Restructure huge unnormalized mysql database - mysql

Hi I have a huge unnormalized mysql database with (~100 million) urls (~20% dupes) divided into identical split tables of 13 million rows each.
I want to move the urls into a normalized database on the same mySql server.
The old database table is unnormalized, and the url's have no index
It look like this:
entry{id,data,data2, data3, data4, possition,rang,url}
And i'm goin to slit it up into multiple tables.
url{id,url}
data{id,data}
data1{id,data}
etc
The first thing I did was
INSERT IGNORE INTO newDatabase.url (url)
SELECT DISTINCT unNormalised.url FROM oldDatabase.unNormalised
But the " SELECT DISTINCT unNormalised.url" (13 million rows) took ages, and I figured that that since "INSERT IGNORE INTO" also do a comparison, it would be fast to just do a
INSERT IGNORE INTO newDatabase.url (url)
SELECT unNormalised.url FROM oldDatabase.unNormalised
Without the DISTINCT, is this assumption Wrong?

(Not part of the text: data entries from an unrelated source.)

(** * Knowledge search: connection manager, search aggregator, tool orchestrator

    A shallow embedding of the TypeScript sources
    - [src/lib/search-service.ts]  (class [SearchService]),
    - [src/lib/mcp-client.ts]      (class [MCPClientManager]),
    - [src/lib/bedrock-client.ts]  (class [BedrockClientService]),
    - [src/lib/agent-service.ts]   (class [AgentService]),
    - [src/lib/api-client.ts]      (class [ApiClient]),
    together with the properties their specification states about them,
    and further properties of the code. *)

From Stdlib Require Import ZArith NArith String Ascii Lia.
From stdpp Require Import base option list gmap sorting pretty.

Local Open Scope Z_scope.

(** ** JavaScript strings

    A JavaScript string is a sequence of UTF-16 code units; [substring],
    [length] and [trim] all count code units. *)

Module JS.

Abbreviation jsstring := (list N).

(** An ASCII literal as a sequence of code units. *)
Definition lit (s : string) : jsstring :=
  N_of_ascii <$> list_ascii_of_string s.
Global Arguments lit : simpl never.

(** ECMAScript [WhiteSpace] and [LineTerminator] code units, the ones
    [String.prototype.trim] strips. *)
Definition isWhiteSpace (c : N) : bool :=
  bool_decide (c ∈ [9; 10; 11; 12; 13; 32; 160; 5760; 8232; 8233; 8239;
                    8287; 12288; 65279]%N)
  || ((8192 <=? c)%N && (c <=? 8202)%N).

Fixpoint trimStart (s : jsstring) : jsstring :=
  match s with
  | c :: s' => if isWhiteSpace c then trimStart s' else s
  | [] => []
  end.

Definition trimEnd (s : jsstring) : jsstring :=
  reverse (trimStart (reverse s)).

Definition trim (s : jsstring) : jsstring := trimEnd (trimStart s).

(** [s.substring(0, n)] *)
Definition substring0 (n : nat) (s : jsstring) : jsstring := take n s.

(** Truthiness of a string value: every string but the empty one. *)
Definition truthy (s : jsstring) : bool :=
  match s with [] => false | _ => true end.

(** Truthiness of an optional string property ([undefined] is falsy). *)
Definition truthy_opt (o : option jsstring) : option jsstring :=
  match o with
  | Some s => if truthy s then Some s else None
  | None => None
  end.

(** A query or message is blank when nothing is left after trimming. *)
Definition blank (s : jsstring) : bool :=
  match trim s with [] => true | _ => false end.

(** [s.includes(needle)]: [needle] occurs in [s] as a run of code units. *)
Fixpoint includes (needle s : jsstring) : bool :=
  bool_decide (needle `prefix_of` s)
  || match s with
     | [] => false
     | _ :: s' => includes needle s'
     end.

(** [parts.join(separator)] *)
Fixpoint join (separator : jsstring) (parts : list jsstring) : jsstring :=
  match parts with
  | [] => []
  | [part] => part
  | part :: rest => part ++ separator ++ join separator rest
  end.

End JS.

Import JS.

(** ** Shared types ([src/types/api.ts]) *)

(** [type MCPService = 'notion' | 'asana'] *)
Inductive MCPService := notion | asana.

Global Instance MCPService_eq_dec : EqDecision MCPService.
Proof. solve_decision. Defined.

Definition serviceName (s : MCPService) : jsstring :=
  match s with notion => lit "notion" | asana => lit "asana" end.

(** [interface SearchResult] *)
Module SearchResult.
Record t := mk {
  id : jsstring;
  title : jsstring;
  content : jsstring;
  source : MCPService;
  url : option jsstring;
  lastModified : option jsstring
}.
End SearchResult.

Abbreviation SearchResult := SearchResult.t.

Global Instance SearchResult_eq_dec : EqDecision SearchResult.
Proof. solve_decision. Defined.

(** A thrown value: [new Error(message)] or
    [new ApiError(message, statusCode)] ([class ApiError extends Error]).
    Nothing else is thrown in the modelled code, so [error instanceof
    Error] holds in every [catch]. *)
Inductive Thrown :=
| ThrowError (message : jsstring)
| ThrowApiError (message : jsstring) (statusCode : option Z).

(** [error.message] *)
Definition errorMessage (e : Thrown) : jsstring :=
  match e with
  | ThrowError m => m
  | ThrowApiError m _ => m
  end.

(** A settled promise, as [Promise.allSettled] reports it; the reason of a
    rejection is the [message] of the thrown [Error]. *)
Inductive Settled (A : Type) :=
| Fulfilled (value : A)
| Rejected (reason : jsstring).
Arguments Fulfilled {A} value.
Arguments Rejected {A} reason.

(** ** [Array.prototype.sort]

    ECMAScript fixes the result of [sort] only through the comparator:
    the array is permuted, the order is stable, and [SortCompare] reads a
    [NaN] answer of the comparator as [+0].  The model is the stable
    insertion sort.  On arrays where the comparator is consistent (total
    and transitive on the values of the array) the sorted and stable
    permutation is unique ([Array_sort_unique] below), so every conforming
    engine returns what the model returns.  On an array where the
    comparator is not consistent ECMAScript leaves the order to the engine,
    and an engine may return another list than the model: of the result on
    such an array only that it is a permutation of the array holds of every
    engine, and the order of the model is not a property of the program. *)

Section ArraySort.
Context {A : Type} (comparefn : A → A → option Z).

(** [None] stands for [NaN]. *)
Definition SortCompare (x y : A) : Z := default 0 (comparefn x y).

Fixpoint sortInsert (x : A) (l : list A) : list A :=
  match l with
  | [] => [x]
  | y :: l' =>
      if SortCompare x y <=? 0 then x :: l else y :: sortInsert x l'
  end.

Fixpoint Array_sort (l : list A) : list A :=
  match l with
  | [] => []
  | x :: l' => sortInsert x (Array_sort l')
  end.

(** [x] may stand before [y]. *)
Definition before (x y : A) : Prop := SortCompare x y ≤ 0.

(** [x] and [y] compare equal. *)
Definition tie (x y : A) : Prop := before x y ∧ before y x.

Global Instance before_dec x y : Decision (before x y).
Proof. unfold before. apply _. Defined.

Global Instance tie_dec x y : Decision (tie x y).
Proof. unfold tie. apply _. Defined.

End ArraySort.


(** ** Host functions used by the comparator

    [String.prototype.localeCompare] and [Date] parsing belong to the
    engine.  The search service is parametric in them; the two functions
    below are one concrete host: collation by code units, and [Date]
    parsing restricted to the format [Date.prototype.toISOString] emits,
    [YYYY-MM-DDTHH:mm:ss.sssZ], the one format the backend invoker writes. *)

Fixpoint codeUnitCompare (s t : jsstring) : Z :=
  match s, t with
  | [], [] => 0
  | [], _ :: _ => -1
  | _ :: _, [] => 1
  | c :: s', d :: t' =>
      if (c <? d)%N then -1
      else if (d <? c)%N then 1
      else codeUnitCompare s' t'
  end.
(** ** Fixtures of the worked examples

    A service with one connected connection [c1] (user [root] on host [h],
    password [p], client handle 0, last used at time 5), a remote shell
    that answers every command with [ok], and a clock that starts at 100
    and advances with every request. *)

Definition demo_config : SSHConnectionConfig :=
  {| cfg_host := js "h"; cfg_port := None; cfg_username := js "root";
     cfg_password := Some (js "p"); cfg_privateKey := None;
     cfg_passphrase := None; cfg_keepaliveInterval := None;
     cfg_readyTimeout := None; cfg_reconnect := None;
     cfg_reconnectTries := None; cfg_reconnectDelay := None;
     cfg_undefined := [] |}.

Definition demo_connection : SSHConnection :=
  {| conn_id := js "c1"; conn_name := Some (js "box");
     conn_config := demo_config; conn_status := CONNECTED;
     conn_lastUsed := Some 5%Z; conn_lastError := None;
     conn_client := Some 0; conn_tags := None;
     conn_currentDirectory := None |}.

Definition demo_state : ServiceState :=
  {| connections := {[ js "c1" := demo_connection ]};
     containerSessions := []; credentialStore := ∅;
     connectionCollection := ∅; tunnels := ∅; sockets := ∅;
     next_handle := 1; history := [] |}.

(** The service before any connection. *)
Definition empty_state : ServiceState :=
  {| connections := ∅; containerSessions := []; credentialStore := ∅;
     connectionCollection := ∅; tunnels := ∅; sockets := ∅;
     next_handle := 0; history := [] |}.

Definition demo_exec (history : list io_event) (client : nat)
    (command : jsstring) (opts : ExecOptions) : exec_response :=
  ExecResolved (js "ok") [] (Some 0%Z).

Definition demo_clock (history : list io_event) : Z :=
  (100 + Z.of_nat (length history))%Z.

Definition no_options : ExecOptions := {| cwd := None; timeout := None |}.



Definition demo_enrich (connectionId command : jsstring) (cwd : option jsstring)
    (result : CommandResult) (output : jsstring) : M McpState jsstring :=
  ret output.

Definition demo_mcp : McpState :=
  {| sshService := demo_state; activeConnections := ∅; service_calls := [] |}.


(** A stand-in for the hash that sends the demo connection's
    [root@h:22] to [c1]. *)
Definition demo_md5hex (text : jsstring) : jsstring :=
  if jseqb text (js "root@h:22") then js "c1" else js "md5:" ++ text.

Definition demo_connect (history : list io_event) (opts : ConnectOptions)
  : option jsstring := None.

Definition demo_listen (history : list io_event) (port : Z) : option jsstring :=
  None.

Definition demo_tunnel (id : string) : TunnelConfig :=
  {| tc_id := Some (js id); tc_connectionId := js "c1"; tc_localPort := 8080;
     tc_remoteHost := js "db"; tc_remotePort := 5432; tc_description := None |}.

(** ** Further notions *)

(** Some code unit of the text is not a blank. *)
Definition has_nonspace (s : jsstring) : bool :=
  existsb (fun c => negb (is_space c)) s.

(** Every connection record but the one of [connectionId] is what it was. *)
Definition others_kept (connectionId : jsstring) (st st' : ServiceState) : Prop :=
  forall id, id <> connectionId -> connections st' !! id = connections st !! id.

(** What a run returned, when it returned. *)
Definition fst_ret {S A : Type} (run : outcome A * S) : option A :=
  match fst run with Ret a => Some a | _ => None end.

(** ** SSHService: leaving and forgetting a connection *)

(** [client.dispose()]: [None] when it resolves, the message of the error
    when it rejects. The request is not one of the events of the history. *)
Variable ssh_dispose : list io_event -> nat -> option jsstring.

Definition with_status (c : SSHConnection) (status : ConnectionStatus)
    (client : option nat) (lastError : option jsstring) : SSHConnection :=
  {| conn_id := conn_id c;
     conn_name := conn_name c;
     conn_config := conn_config c;
     conn_status := status;
     conn_lastUsed := conn_lastUsed c;
     conn_lastError := lastError;
     conn_client := client;
     conn_tags := conn_tags c;
     conn_currentDirectory := conn_currentDirectory c |}.

(** [disconnect] *)
Definition disconnect (connectionId : jsstring) : M ServiceState bool :=
  st <- get ;;
  match connections st !! connectionId with
  | None => ret false
  | Some connection =>
    match conn_client connection with
    | None => ret false
    | Some client =>
      match ssh_dispose (history st) client with
      | None =>
        update_connection connectionId (fun c =>
          with_status c DISCONNECTED None (conn_lastError c)) ;;;
        ret true
      | Some message =>
        update_connection connectionId (fun c =>
          with_status c ERROR (conn_client c) (Some message)) ;;;
        ret false
      end
    end
  end.

(** [getConnection] and [getAllConnections] *)
Definition getConnection (connectionId : jsstring) (st : ServiceState)
  : option SSHConnection :=
  connections st !! connectionId.

(** [deleteConnection], on a service that is ready. *)
Definition deleteConnection (connectionId : jsstring) : M ServiceState bool :=
  disconnect connectionId ;;;
  modify (set_connectionCollection (delete connectionId)) ;;;
  modify (set_connections (delete connectionId)) ;;;
  modify (set_credentialStore (delete connectionId)) ;;;
  ret true.

(** ** Tunnels *)

(** The id [createTunnel] files a tunnel under: the one of the
    configuration, or else a hash that takes in the time. *)
Definition tunnel_id_for (config : TunnelConfig) (st : ServiceState) : jsstring :=
  if truthy_opt (tc_id config) then default [] (tc_id config)
  else md5hex (tc_connectionId config ++ js ":" ++ Z_to_js (tc_localPort config)
               ++ js ":" ++ tc_remoteHost config ++ js ":"
               ++ Z_to_js (tc_remotePort config) ++ js ":"
               ++ Z_to_js (clock (history st))).

(** The record of a tunnel that listens. *)
Definition listening_tunnel (config : TunnelConfig) (tunnelId : jsstring)
    (server : nat) : Tunnel :=
  {| tn_config := with_tunnel_id config tunnelId;
     tn_server := Some server;
     tn_connections := [];
     tn_isActive := true |}.

(** A local TCP stack on which no port can be bound. *)
Definition busy_listen (history : list io_event) (port : Z) : option jsstring :=
  Some (js "EADDRINUSE").

(** ** Connecting *)

(** The configuration [connect] goes on with: when the caller gave neither
    password nor key, the stored password and passphrase are filled in. *)
Definition config_with_saved (config : SSHConnectionConfig) (st : ServiceState)
  : SSHConnectionConfig :=
  if negb (truthy_opt (cfg_password config))
     && negb (truthy_opt (cfg_privateKey config))
  then
    let savedCredentials :=
      default {| cred_password := None; cred_passphrase := None |}
        (credentialStore st !! generateConnectionId config) in
    with_secrets config
      (if truthy_opt (cred_password savedCredentials)
       then cred_password savedCredentials else cfg_password config)
      (if truthy_opt (cred_passphrase savedCredentials)
       then cred_passphrase savedCredentials else cfg_passphrase config)
  else config.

Any way it still takes forever and i need some help, is there a better way of dealing withe this huge quantity of unnormalized data?
Whould it be best if i did a SELECT DISTINCT unNormalised.url" on the entire 100 milion row database, and exported all the id's, and then moved only those id's to the new database with lets say a php script?
All ideas are welcomed, i have no clue how to port all this date without it taking a year!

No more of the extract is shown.